At this late stage of the season how effective that tandem will be playing the second game of a back to back sequence is in question. What isn't is the fact that the Lakers have been pretty solid in similar scheduling circumstances this season, posting a 7-6 record the second night of back to backs. 

How will the Clippers go about handling Kobe? He's coming off of a month of March in which he averaged 40.4ppg. Quinton Ross, Corey Maggette, and Cuttino Mobley will all have opportunities to check him. The Clippers will employ team schemes designed to cut off pet spots from him on the court. 

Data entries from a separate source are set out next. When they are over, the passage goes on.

(* ===== verification/NodeSetup.v ===== *)
(** * Directories, kubeconfigs and containerd

    pkg/k8sd/setup: directories.go creates the directories of a node, util_kubeconfig.go
    writes the kubeconfigs, containerd.go configures containerd and installs the CNI
    plugins; pkg/snap/util/containerd.go: the lock files that record which directories
    belong to the snap.

    External: the merge of two trees of settings (mergo), TOML, and the kubeconfig writer of
    client-go ([SetupEnv]).  A Go map is iterated over in the order [order] gives. *)

From S2P Require Import Prelude GoStrings GoNet Cidr Config ConfigConvert FileSys Arguments ConfigFiles.
From S2P Require Import Setup Pki PkiNode Node Database Effects Snap Checks.
Import GoStr GoNet Cidr Config Convert FileSys Arguments ConfigFiles Setup PkiNode Node Effects Snap.

Module NodeSetup.

(** [clientcmdapi.Config], as far as it is set. *)
Record KubeCluster := mkKubeCluster { CertificateAuthorityData : string; Server : string }.
Record KubeAuthInfo := mkKubeAuthInfo { ClientCertificateData : string; ClientKeyData : string }.
Record KubeContext := mkKubeContext { ctx_Cluster : string; ctx_AuthInfo : string }.
Record KubeConfig := mkKubeConfig {
  Clusters : list (string * KubeCluster);
  AuthInfos : list (string * KubeAuthInfo);
  Contexts : list (string * KubeContext);
  CurrentContext : string }.

Class SetupEnv `{OSEnv} := {
  mergo_Merge : value → value → res value;
  toml_Marshal : value → res string;
  clientcmd_Write : KubeConfig → res string;
  clientcmd_WriteToFile : KubeConfig → string → io unit }.

Definition has_0700 (mode : Z) : bool := (Z.land mode 448 =? 448)%Z.

Section NodeSetup.
Context `{SetupEnv, Outside}.

(** ** directories.go *)

Fixpoint make_directories (dirs : list string) : act unit :=
  match dirs with
  | [] => mret tt
  | dir :: dirs =>
      _ ← (if dir ==? EmptyString then mret tt
           else act_wrapf "failed to create required directory: %w" [] (perform (MkdirAll dir 448)));
      make_directories dirs
  end.

Definition stat_or_create (cniBinDir : string) : act Stat_t :=
  r ← act_try (perform (Stat cniBinDir));
  match r with
  | Ok stat => mret stat
  | Err e =>
      if negb (errors_Is e ErrNotExist)
      then act_lift (Err (Wrapf "failed to syscall.Stat(%q): %w" [cniBinDir] e))
      else
        _ ← act_wrapf "failed to os.MkdirAll(%s): %w" [cniBinDir] (perform (MkdirAll cniBinDir 448));
        act_wrapf "failed to syscall.Stat(%q) newly-created cni bin dir: %w" [cniBinDir]
          (perform (Stat cniBinDir))
  end.

Definition ensureCniBinDir (cniBinDir : string) : act unit :=
  if cniBinDir ==? EmptyString then mret tt
  else
    stat ← stat_or_create cniBinDir;
    _ ← (if (st_Uid stat !=? 0%Z) || (st_Gid stat !=? 0%Z)
         then act_wrapf "failed to os.Chown(%q, 0, 0): %w" [cniBinDir] (perform (Chown cniBinDir 0 0))
         else mret tt);
    _ ← (if negb (has_0700 (st_Mode stat))
         then act_wrapf "failed to os.Chmod(%q, %o): %w" [cniBinDir]
                (perform (Chmod cniBinDir (Z.lor (st_Mode stat) 448)))
         else mret tt);
    f ← act_wrapf "failed create file in %q: %w" [cniBinDir] (perform (CreateTemp cniBinDir "test*.txt"));
    _ ← act_wrapf "failed close file in %q: %w" [cniBinDir] (perform (Close f));
    act_wrapf "failed delete file in %q: %w" [cniBinDir] (perform (Remove f)).

Definition EnsureAllDirectories (s : SnapI) : act unit :=
  _ ← ensureCniBinDir (CNIBinDir (system s));
  make_directories
    [SystemTuningConfigDir (system s); CNIConfDir (system s); EtcdDir s; KubernetesConfigDir s;
     snap_KubernetesPKIDir s; snap_EtcdPKIDir s; LockFilesDir s; ServiceArgumentsDir s;
     ServiceExtraConfigDir s].

(** ** util_kubeconfig.go *)

Definition createConfig (server caPEM crtPEM keyPEM : string) : KubeConfig :=
  let server := if has_prefix "http" server then server else "https://" +:+ server in
  {| Clusters := [("k8s", mkKubeCluster caPEM server)];
     AuthInfos := [("k8s-user", mkKubeAuthInfo crtPEM keyPEM)];
     Contexts := [("k8s", mkKubeContext "k8s" "k8s-user")];
     CurrentContext := "k8s" |}.

Definition Kubeconfig (path url caPEM crtPEM keyPEM : string) : io unit :=
  io_wrapf "failed to write kubeconfig: %w" [] (clientcmd_WriteToFile (createConfig url caPEM crtPEM keyPEM) path).

Definition KubeconfigString (url caPEM crtPEM keyPEM : string) : res string :=
  wrapf "failed to encode kubeconfig yaml: %w" [] (clientcmd_Write (createConfig url caPEM crtPEM keyPEM)).

Fixpoint write_kubeconfigs (kubeConfigDir server ca : string) (l : list (string * string * string)) : io unit :=
  match l with
  | [] => mret tt
  | (file, crt, key) :: l =>
      _ ← io_wrapf "failed to write kubeconfig %s: %w" [file]
            (Kubeconfig (filepath_Join [kubeConfigDir; file]) server ca crt key);
      write_kubeconfigs kubeConfigDir server ca l
  end.

(** [fmt.Sprintf("%s:%d", localhostAddress, securePort)]. *)
Definition local_server (ip : IP) (securePort : Z) : string := IP_String ip +:+ ":" +:+ Itoa securePort.

Definition control_plane_kubeconfigs (p : ControlPlanePKI) : list (string * string * string) :=
  [("admin.conf", cp p AdminClientCert, cp p AdminClientKey);
   ("controller.conf", cp p KubeControllerManagerClientCert, cp p KubeControllerManagerClientKey);
   ("proxy.conf", cp p KubeProxyClientCert, cp p KubeProxyClientKey);
   ("scheduler.conf", cp p KubeSchedulerClientCert, cp p KubeSchedulerClientKey);
   ("kubelet.conf", cp p KubeletClientCert, cp p KubeletClientKey)].
Definition SetupControlPlaneKubeconfigs (lo : res (res (list string))) (kubeConfigDir : string)
    (securePort : Z) (p : ControlPlanePKI) : io unit :=
  localhostAddress ← io_wrapf "failed to get localhost address: %w" [] (io_lift (GetLocalhostAddress lo));
  write_kubeconfigs kubeConfigDir (local_server localhostAddress securePort) (cp p CACert)
    (control_plane_kubeconfigs p).

Definition worker_kubeconfigs (p : WorkerNodePKI) : list (string * string * string) :=
  [("kubelet.conf", wn_KubeletClientCert p, wn_KubeletClientKey p);
   ("proxy.conf", wn_KubeProxyClientCert p, wn_KubeProxyClientKey p)].
Definition SetupWorkerKubeconfigs (lo : res (res (list string))) (kubeConfigDir : string)
    (securePort : Z) (p : WorkerNodePKI) : io unit :=
  localhostAddress ← io_wrapf "failed to get localhost address: %w" [] (io_lift (GetLocalhostAddress lo));
  write_kubeconfigs kubeConfigDir (local_server localhostAddress securePort) (wn_CACert p)
    (worker_kubeconfigs p).

(** ** pkg/snap/util/containerd.go *)

Definition ContainerdLockPathsForSnap (s : SnapI) : list (string * string) :=
  map (λ kv, (filepath_Join [LockFilesDir s; kv.1], kv.2))
    [("containerd-socket-path", ContainerdSocketDir (containerd s));
     ("containerd-config-dir", ContainerdConfigDir (containerd s));
     ("containerd-root-dir", ContainerdRootDir (containerd s));
     ("containerd-cni-bin-dir", CNIBinDir (system s))].

(** Whether a lock file is there and names the directory. *)
Definition check_lock (lockpath dirpath : string) : io unit :=
  st ← io_try (os_Stat lockpath);
  _ ← io_lift (fails_if (st ==? Err ErrNotExist)
        (Errorf "failed to find containerd lockfile %q for directory %q" [lockpath; dirpath]));
  contents ← io_wrapf "failed to read contents of lockfile %q: %w" [lockpath] (os_ReadFile lockpath);
  io_lift (fails_if (contents !=? dirpath)
    (Errorf "lockfile %q points to different path than expected: %q != %q" [lockpath; dirpath; contents])).

Fixpoint for_paths (callback : string → string → act unit) (paths : list (string * string)) : act unit :=
  match paths with
  | [] => mret tt
  | (lockpath, dirpath) :: paths =>
      r ← act_try (act_io (check_lock lockpath dirpath));
      _ ← (match r with
           | Err _ => mret tt
           | Ok _ => act_logged (callback lockpath dirpath)
           end);
      for_paths callback paths
  end.
Definition ForEachContainerdPath (order : list (string * string) → list (string * string)) (s : SnapI)
    (callback : string → string → act unit) : act unit :=
  for_paths callback (order (ContainerdLockPathsForSnap s)).

(** The callback sets a variable of the caller. *)
Fixpoint managed_loop (hee : string) (paths : list (string * string)) (isManaged : bool) : act bool :=
  match paths with
  | [] => mret isManaged
  | (lockpath, dirpath) :: paths =>
      r ← act_try (act_io (check_lock lockpath dirpath));
      managed_loop hee paths
        (match r with Ok _ => if dirpath ==? hee then true else isManaged | Err _ => isManaged end)
  end.
Definition IsContainerdPathManaged (order : list (string * string) → list (string * string)) (s : SnapI)
    (hee : string) : act bool :=
  managed_loop hee (order (ContainerdLockPathsForSnap s)) false.

(** ** containerd.go *)

Definition defaultPauseImage : string := "ghcr.io/canonical/k8s-snap/pause:3.10".

Definition defaultContainerdConfig (cniConfDir cniBinDir importsDir registryConfigDir pauseImage : string)
    : value :=
  VMap
    [("version", VInt 2);
     ("oom_score", VInt 0);
     ("imports", VList [VString (filepath_Join [importsDir; "*.toml"])]);
     ("grpc", VMap [("uid", VInt 0); ("gid", VInt 0);
                    ("max_recv_message_size", VInt 16777216); ("max_send_message_size", VInt 16777216)]);
     ("debug", VMap [("uid", VInt 0); ("gid", VInt 0);
                     ("address", VString EmptyString); ("level", VString EmptyString)]);
     ("metrics", VMap [("address", VString EmptyString); ("grpc_histogram", VBool false)]);
     ("cgroup", VMap [("path", VString EmptyString)]);
     ("plugins", VMap
       [("io.containerd.grpc.v1.cri", VMap
         [("stream_server_address", VString "127.0.0.1");
          ("stream_server_port", VString "0");
          ("enable_selinux", VBool false);
          ("sandbox_image", VString pauseImage);
          ("stats_collect_period", VInt 10);
          ("enable_tls_streaming", VBool false);
          ("max_container_log_line_size", VInt 16384);
          ("containerd", VMap
            [("no_pivot", VBool false);
             ("default_runtime_name", VString "runc");
             ("runtimes", VMap
               [("runc", VMap
                 [("runtime_type", VString "io.containerd.runc.v2");
                  ("options", VMap [("SystemdCgroup", VBool true)])])])]);
          ("cni", VMap [("bin_dir", VString cniBinDir); ("conf_dir", VString cniConfDir)]);
          ("registry", VMap [("config_path", VString registryConfigDir)])])])].

Definition containerd_toml (s : SnapI) (extraContainerdConfig : value) : res string :=
  configToml ← wrapf "failed to merge containerd config.toml overrides: %w" []
    (mergo_Merge (defaultContainerdConfig (CNIConfDir (system s)) (CNIBinDir (system s))
                    (ContainerdExtraConfigDir (containerd s)) (ContainerdRegistryConfigDir (containerd s))
                    defaultPauseImage) extraContainerdConfig);
  wrapf "failed to render containerd config.toml: %w" [] (toml_Marshal configToml).

Definition containerd_args (s : SnapI) : list (string * string) :=
  [("--address", ContainerdSocketPath s);
   ("--config", filepath_Join [ContainerdConfigDir (containerd s); "config.toml"]);
   ("--root", ContainerdRootDir (containerd s));
   ("--state", ContainerdStateDir (containerd s))].

(** The part that works on files: config.toml and the arguments. *)
Definition containerd_files (s : SnapI) (extraContainerdConfig : value)
    (extraArgs : list (string * option string)) : io unit :=
  b ← io_lift (containerd_toml s extraContainerdConfig);
  _ ← io_wrapf "failed to write config.toml: %w" []
        (WriteFile (filepath_Join [ContainerdConfigDir (containerd s); "config.toml"]) b 384);
  render_and_extra failed_to_write failed_to_write s "containerd" (containerd_args s) [] extraArgs.

Definition install_cni_binary (s : SnapI) : act unit :=
  let cniBinary := filepath_Join [CNIBinDir (system s); "cni"] in
  _ ← act_wrapf "failed to copy cni plugin binary: %w" []
        (perform (CopyFile (CNIPluginsBinary (system s)) cniBinary));
  _ ← act_wrapf "failed to chmod cni plugin binary: %w" [] (perform (Chmod cniBinary 448));
  act_wrapf "failed to chown cni plugin binary: %w" [] (perform (Chown cniBinary (UID s) (GID s))).

(** Whether a path already is a link to the binary; anything else at the path is removed. *)
Definition clear_plugin (path : string) : act bool :=
  st ← act_try (perform (Stat path));
  match st with
  | Err _ => mret false
  | Ok _ =>
      link ← act_try (perform (Readlink path));
      if link ==? Ok "cni" then mret true
      else
        _ ← act_wrapf "failed to remove already existing file %s: %w" [path] (perform (Remove path));
        mret false
  end.
Definition link_plugin (dir plugin : string) : act unit :=
  let pluginInstallPath := filepath_Join [dir; plugin] in
  linked ← clear_plugin pluginInstallPath;
  if linked : bool then mret tt
  else act_wrapf "failed to symlink cni plugin %s: %w" [plugin] (perform (Symlink "cni" pluginInstallPath)).
Fixpoint link_plugins (dir : string) (plugins : list string) : act unit :=
  match plugins with
  | [] => mret tt
  | plugin :: plugins => _ ← link_plugin dir plugin; link_plugins dir plugins
  end.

Of as large a concern as Kobe will be the Clippers ability to keep turnovers to a minimum against a Lakers team that has forced them into an average of 19 per game in the two prior encounters between the teams. And handling Odom, Luke Walton, Andrew Bynum and Ronny Turiaf on the boards. 

The Lakers have 30 offensive rebounds in two games against the Clippers this season. They've won both of those games; 105-101 back of 40 from Kobe Bryant November 21 and 97-88 with Kobe scoring a more human 29 December 2. 

The Los Angeles rivals face each other twice in the next eight days with seeding and actually making the playoffs at stake. The Clippers ability to knock down the three point shot could be a game swaying X factor tonight as they've drained 47% beyond the arc in posting wins in seven of their last nine games. In that stretch, L.A.'s averaging 101ppg...that's six more points per game than the Clippers are averaging on the season. 
​
Read Full Preview:


----------



## bootstrenf (May 24, 2006)

i see tim thomas as our x-factor today...


----------



## Basel (Mar 31, 2005)

Good luck tonight.


----------



## Number2 (Feb 7, 2006)

I predict that Los Angeles will WIN tonight !!! Hahahahhaa !!!!


----------



## Weasel (Oct 18, 2003)

Hart, Mobley, Maggette, Brand, and Kaman vs. Parker, Bryant, Walton, Odom, and Bynum.


----------



## Weasel (Oct 18, 2003)

Lakers win the tap.

Bynum misses a hook jumper.

Clippers turnover.

Lakers turnover.

Mobley for 3!!!


----------



## Weasel (Oct 18, 2003)

Odom hits a 3.

Brand turns it over.

Parker drives and scores.

Kaman had a nice post up except he misses.

Kobe turns it over.


----------



## Weasel (Oct 18, 2003)

Maggette drives and misses.

Kobe hits a jumper.

Kaman flings one in.

Kobe bricks a bad shot.

Foul on Bynum, non-shooting.


----------



## Weasel (Oct 18, 2003)

Brand posts up and misses.

Kobe drives and scores.

Maggette hits a long jumper!

Kobe drives but misses.

Kaman with a spin and score, nice.

Tied game, 9-9.

Kaman picks up a foul, its shooting??/?/??


----------



## Weasel (Oct 18, 2003)

Parker makes 1 out of 2.

MObley misses a 3 but Brand gets it and misses in and out.

Bynum misses badly.

Kaman posts up and flings it in!


----------



## Weasel (Oct 18, 2003)

Odom hits a jumper.

Maggette hits a quick jumper.

Hart with the steal.

Mobley turns it over.

Timeout taken.


----------



## Weasel (Oct 18, 2003)

Mobley didn't turn it over.

Maggette hits another jumper!

Kobe misses a jumper.

Maggette drives and gets fouled by Odom on the shot.

Technical on Odom.

Mobley makes the Tech FT.

Maggette makes both FT's.


----------



## Weasel (Oct 18, 2003)

Kobe misses a layup, Bynum misses the tip.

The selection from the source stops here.